I can relate to this anxiety of reproduction–of wanting your children to feel more ‘at home’ than you did. I certainly had to defend my Latina identity during high school and college. I made sure I learned Spanish well in part as a defensive move. (“See! I AM Latina!”) Of course, this also has a lot to do with not feeling perfectly “white,” either (whatever whiteness means). So the postcard writer signals her own painful past, of not fitting in to her family/community the way she wanted to. And she passes that anxiety on to her imagined children. ‘Cause living in a borderlands feels hard enough without having your children go through the same identity confusion.
Interesting, too, that the picture the writer chooses is that of an apparently white baby. Of course, the baby might have Hispanic/Latino roots, but they are not visible/legible on his/her body. She/he is not phenotypically–stereotypically– Latino.
When I teach Latino Studies, I always try to help students get past the idea that Latinos all look a certain way. The expectation of the cloned body politic so easily bleeds into their expectations that all Latinos talk the same, think the same, feel the same.
So I want to tell that postcard writer that it’s ok. That Latinidad comes in a lot of different shapes and colors.
But I understand her. Because when you look like what your community expects, you belong more easily. When you don’t, you have to fight to belong.
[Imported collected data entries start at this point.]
(* ===== verification/KafkaDiscovery.v ===== *)
(** * Finding the Kafka brokers

    What [set_brokerlist_from_zookeeper] gives when ZooKeeper answers and nobody changes the
    nodes, and what it does otherwise. *)

From S2P Require Import Prelude CLib Incommon FileSys ZookConfig ZookLaws ZookProofs KafkaBrokers.
Import FileSys(slash, cstr) ZookConfig(Zookeeper, Zk, zoo_get, zoo_get_children, zoo_create, ZOK, code_of) KafkaBrokers.

Module KafkaDiscovery.

(** ** The nodes of the brokers *)

Definition broker_path (e : bytes) : bytes := KafkaBrokerPath ++ [slash] ++ e.
Definition broker_nodes (m : gmap bytes Node) : list bytes := omap (ZkSample.child_of KafkaBrokerPath) (elements (dom m)).
Definition node_address (decode : bytes → option Described) (m : gmap bytes Node) (e : bytes) : option bytes :=
  n ← m !! broker_path e;
  if decide (0 < length (n_value n) < 1024)%nat then
    match decode (n_value n) with Some (Broker host port) => Some (broker_address host port) | _ => None end
  else None.
Definition addresses (decode : bytes → option Described) (m : gmap bytes Node) (l : list bytes) : list bytes :=
  omap (node_address decode m) l.

(** Each node below [/brokers/ids] describes a broker, with a path and a value that the
    arrays hold. *)
Definition well_described (decode : bytes → option Described) (m : gmap bytes Node) : Prop :=
  is_Some (m !! KafkaBrokerPath) ∧
  Forall (λ e, (length (broker_path e) < 255)%nat ∧ is_Some (node_address decode m e)) (broker_nodes m).
#[export] Instance well_described_dec decode m : Decision (well_described decode m).
Proof. unfold well_described. apply _. Defined.
Definition room (decode : bytes → option Described) (m : gmap bytes Node) : Prop :=
  (length (broker_join (addresses decode m (broker_nodes m))) < 1024)%nat.
#[export] Instance room_dec decode m : Decision (room decode m).
Proof. unfold room. apply _. Defined.

Lemma elem_of_broker_nodes m e : e ∈ broker_nodes m ↔ e ≠ [] ∧ (slash ∉ e) ∧ is_Some (m !! broker_path e).
Proof.
  apply (ZkSample.elem_of_children KafkaBrokerPath e
    {| ZkSample.s_nodes := m; ZkSample.s_watches := ∅; ZkSample.s_events := []; ZkSample.s_session := 0%nat; ZkSample.s_tick := 0%nat |}).
Qed.
Lemma broker_nodes_NoDup m : NoDup (broker_nodes m).
Proof. apply ZkSample.children_NoDup, NoDup_elements. Qed.

Lemma broker_join_cons a l : broker_join (a :: l) = a ++ match l with [] => [] | _ => lit "," ++ broker_join l end.
Proof. destruct l as [|b l]; cbn [broker_join fmap list_fmap mjoin list_join]; [done|]. by rewrite <- app_assoc. Qed.
Lemma length_broker_join l : length (broker_join l) = (sum_list (length <$> l) + (length l - 1))%nat.
Proof.
  induction l as [|a l IH]; [done|]. rewrite broker_join_cons, length_app. cbn [fmap list_fmap sum_list length].
  destruct l as [|b l]; [cbn; lia|]. rewrite length_app, IH. cbn. lia.
Qed.
Lemma length_broker_join_perm l1 l2 : l1 ≡ₚ l2 → length (broker_join l1) = length (broker_join l2).
Proof. intros H. rewrite !length_broker_join. by rewrite H. Qed.

(** ** The list that is read *)

Section read.
Context `{HZ : Zookeeper} `{!ZkView HZ} `{!ZkAlone HZ} `{!ZkWatches HZ} (decode : bytes → option Described).

(** The connection to the service is there. *)
Definition answering : Prop := ∀ p watch z, is_Some (nodes z !! p) →
  code_of (zoo_get p watch z).1 = ZOK ∧ (zoo_get_children p watch z).1.1 = ZOK.

Lemma node_address_Some m e a : node_address decode m e = Some a →
  ∃ n host port, m !! broker_path e = Some n ∧ (0 < length (n_value n) < 1024)%nat ∧
    decode (n_value n) = Some (Broker host port) ∧ a = broker_address host port.
Proof.
  unfold node_address. intros (n & Hn & E)%bind_Some. case_decide as Hl; [|done].
  destruct (decode (n_value n)) as [[|host port]|] eqn:Ed; [done| |done]. injection E as <-. eauto 10.
Qed.
Lemma get_broker z p n : answering → nodes z !! p = Some n → (length (n_value n) < 1024)%nat →
  ∃ z', zoo_get p false z = ((ZOK, Z.of_nat (length (n_value n)), n_value n), z') ∧ nodes z' = nodes z.
Proof.
  intros Ha Hn Hl. pose proof (alone_get p false z) as Hg. destruct (Ha p false z) as [Hc _]; [by eauto|].
  destruct (zoo_get p false z) as [[[r len] cfg] z']. cbn in Hc. subst r. destruct Hg as [Hz Hg].
  destruct (Hg eq_refl) as (v & Hv & -> & ->). unfold value_of in Hv. rewrite Hn in Hv. injection Hv as <-.
  exists z'. by rewrite take_ge by lia.
Qed.

Lemma each_broker_reads data ret brokers z :
  answering → (∀ e, e ∈ data → (length (broker_path e) < 255)%nat ∧ is_Some (node_address decode (nodes z) e)) →
  (length (brokers ++ broker_join (addresses decode (nodes z) data)) < 1024)%nat →
  ∃ z', nodes z' = nodes z ∧ each_broker decode data ret brokers z =
    Some ((ret + Z.of_nat (length data), brokers ++ broker_join (addresses decode (nodes z) data)), z').
Proof.
  intros Ha. revert ret brokers z. induction data as [|d data IH]; intros ret brokers z Hd Hl.
  { exists z. cbn. by rewrite Z.add_0_r, app_nil_r. }
  destruct (Hd d) as [Hp [a Ea]]; [by left|]. assert (Hd' : ∀ e, e ∈ data → (length (broker_path e) < 255)%nat ∧ is_Some (node_address decode (nodes z) e)).
  { intros e He. apply Hd. by right. }
  pose proof (node_address_Some _ _ _ Ea) as (n & host & port & Hn & Hv & Hdec & ->).
  destruct (get_broker z _ n Ha Hn) as (z1 & Eg & Ez); [lia|]. unfold addresses in Hl. cbn [omap list_omap] in Hl. rewrite Ea in Hl.
  fold (addresses decode (nodes z) data) in Hl. rewrite broker_join_cons in Hl.
  set (comma := match data with [] => [] | _ => lit "," end).
  assert (Ej : match addresses decode (nodes z) data with [] => [] | _ => lit "," ++ broker_join (addresses decode (nodes z) data) end =
               comma ++ broker_join (addresses decode (nodes z) data)).
  { subst comma. destruct data as [|d' data']; [done|]. destruct (Hd' d') as [_ [a' Ea']]; [by left|].
    unfold addresses. cbn [omap list_omap]. by rewrite Ea'. }
  rewrite Ej in Hl. destruct (IH (ret + 1) (brokers ++ broker_address host port ++ comma) z1) as (z2 & Ez2 & E2).
  { by rewrite Ez. }
  { rewrite Ez. by rewrite <- !app_assoc. }
  exists z2. split; [congruence|]. cbn [each_broker]. rewrite op_bind_run. unfold in_bounds at 1. rewrite decide_True by exact Hp.
  cbn [mret Op_ret]. rewrite op_bind_run. unfold zoo. change (KafkaBrokerPath ++ [slash] ++ d) with (broker_path d). rewrite Eg.
  cbn beta iota. rewrite (proj2 (Z.leb_gt _ 0)) by lia. rewrite op_bind_run. unfold cfg_bytes. rewrite op_bind_run. unfold in_bounds at 1.
  rewrite decide_True by lia. cbn [mret Op_ret]. rewrite Nat2Z.id, take_ge by lia. rewrite op_bind_some, Hdec. cbn beta iota.
  fold comma. rewrite op_bind_run. unfold in_bounds at 1. rewrite decide_True.
  2:{ rewrite !length_app in *. lia. }
  cbn [mret Op_ret]. rewrite E2, Ez. unfold addresses. cbn [omap list_omap]. rewrite Ea. fold (addresses decode (nodes z) data).
  rewrite broker_join_cons, Ej, <- !app_assoc. cbn [length]. do 3 f_equal. lia.
Qed.

Lemma children_answered n z : answering → is_Some (nodes z !! KafkaBrokerPath) →
  ∃ l z', children_attempts n z = Some ((ZOK, l), z') ∧ nodes z' = nodes z ∧ l ≡ₚ broker_nodes (nodes z).
Proof.
  intros Ha Hk. destruct (Ha KafkaBrokerPath true z Hk) as [_ Hc].
  pose proof (alone_children KafkaBrokerPath true z) as [Hn Hl]. specialize (Hl Hc).
  pose proof (children_distinct KafkaBrokerPath true z) as Hnd.
  destruct (zoo_get_children KafkaBrokerPath true z) as [[r l] z'] eqn:E. cbn in *. subst r.
  exists l, z'. split_and!; [|done|].
  - destruct n; cbn [children_attempts]; rewrite op_bind_run; unfold zoo; by rewrite E.
  - apply NoDup_Permutation; [done|apply broker_nodes_NoDup|]. intros e. by rewrite Hl, elem_of_broker_nodes.
Qed.

(** The list of the brokers: ZooKeeper answers and each node below [/brokers/ids] describes
    a broker; then the count is that of the nodes, and the text joins their addresses with
    commas, in some order. *)
Lemma brokers_read n z :
  answering → well_described decode (nodes z) → room decode (nodes z) →
  ∃ l z', set_brokerlist_from_zookeeper decode n z =
    Some ((Z.of_nat (length l), broker_join (addresses decode (nodes z) l)), z') ∧
    l ≡ₚ broker_nodes (nodes z) ∧ nodes z' = nodes z.
Proof.
  intros Ha [Hk Hw] Hr. rewrite Forall_forall in Hw. destruct (children_answered (n - 1) z Ha Hk) as (l & z1 & E1 & Ez1 & Hl).
  destruct (each_broker_reads l ZOK [] z1 Ha) as (z2 & Ez2 & E2).
  - rewrite Ez1. intros e He. apply Hw. by rewrite <- Hl.
  - rewrite Ez1. cbn [app]. erewrite length_broker_join_perm; [exact Hr|]. unfold addresses. by rewrite Hl.
  - exists l, z2. rewrite Ez1 in *. split_and!; [|done|congruence]. unfold set_brokerlist_from_zookeeper.
    rewrite op_bind_run, E1. cbn [negb Z.eqb ZOK]. by rewrite E2.
Qed.
End read.
End KafkaDiscovery.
As Gloria Anzaldúa says in her classic Borderlands/La Frontera:
Because I, a mestiza,
continually walk out of one culture
and into another.
because I am in all cultures at the same time,
alma entre dos mundos, tres, cuatro,
me zumba la cabeza con lo contradictorio.
Estoy norteada por todos las voces que me hablan
Simultáneamente.
The ambivalence from the clash of voices results in mental and emotional states of perplexity. Internal strife results in insecurity and indecisiveness. The mestiza’s dual or multiple personality is plagued by psychic restlessness.
What’s funny, when you think about it in historical terms, is that the postcard writer is striving towards brownness. Assimilation into whiteness is no longer desireable, as we might see in literature about passing of the early 20th century. Instead, the writer strives to assimilate, marry into brownness, into a cultural identity felt inside but invisible outside. The postcard suggests the dream of marrying a Latino man and having a Latino child; with that Latino family she will then feel less marginalized by her people.